(Stored items)
◆ ◆ ◆ ◆ ◆

Lemma spec_progress_rising (u v : Q) :
  u <= v -> v <= 0.75 -> Spec.progress u <= Spec.progress v.
Proof.
  intros Huv Hv. pose proof (spec_progress_range v) as [Hv0 Hv1].
  unfold Spec.progress in *.
  case_Qle_bool u 0; simpl orb; cbv iota; [exact Hv0 |].
  case_Qle_bool 1 u; [lra |].
  case_Qle_bool v 0; simpl orb; cbv iota; [lra |].
  case_Qle_bool 1 v; [lra |].
  case_Qltb u 0.25.
  - case_Qltb v 0.25.
    + apply spec_cubic_mono. unfold Qdiv. change (/ 0.25) with (100 # 25). lra.
    + case_Qltb 0.75 v; [lra |].
      apply spec_cubic_range; unfold Qdiv; change (/ 0.25) with (100 # 25); lra.
  - case_Qltb 0.75 u; [lra |].
    case_Qltb v 0.25; [lra |]. case_Qltb 0.75 v; lra.
Qed.

Lemma spec_progress_falling (u v : Q) :
  0.25 <= u -> u <= v -> Spec.progress v <= Spec.progress u.
Proof.
  intros Hu Huv. pose proof (spec_progress_range u) as [Hu0 Hu1].
  unfold Spec.progress in *.
  case_Qle_bool v 0; simpl orb; cbv iota; [lra |].
  case_Qle_bool 1 v; [| case_Qle_bool u 0; simpl orb; cbv iota; [lra |]].
  - case_Qle_bool u 0; simpl orb in *; cbv iota in *; [lra |].
    case_Qle_bool 1 u; [lra | exact Hu0].
  - case_Qle_bool 1 u; [lra |].
    case_Qltb u 0.25; [lra |]. case_Qltb v 0.25; [lra |].
    case_Qltb 0.75 u.
    + case_Qltb 0.75 v; [| lra].
      apply spec_cubic_mono. unfold Qdiv. change (/ 0.25) with (100 # 25). lra.
    + case_Qltb 0.75 v; [| lra].
      apply spec_cubic_range; unfold Qdiv; change (/ 0.25) with (100 # 25); lra.
Qed.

◆ ◆ ◆ ◆ ◆

(Exercise prompt): The line above containing "case_Qle_bool 1 v; [|", the line containing "- case_Qle_bool 1 u; [lra |].", and every line between them are to be transcribed exactly; no other line is wanted.

(Task result):
  case_Qle_bool 1 v; [| case_Qle_bool u 0; simpl orb; cbv iota; [lra |]].
  - case_Qle_bool u 0; simpl orb in *; cbv iota in *; [lra |].
    case_Qle_bool 1 u; [lra | exact Hu0].
  - case_Qle_bool 1 u; [lra |].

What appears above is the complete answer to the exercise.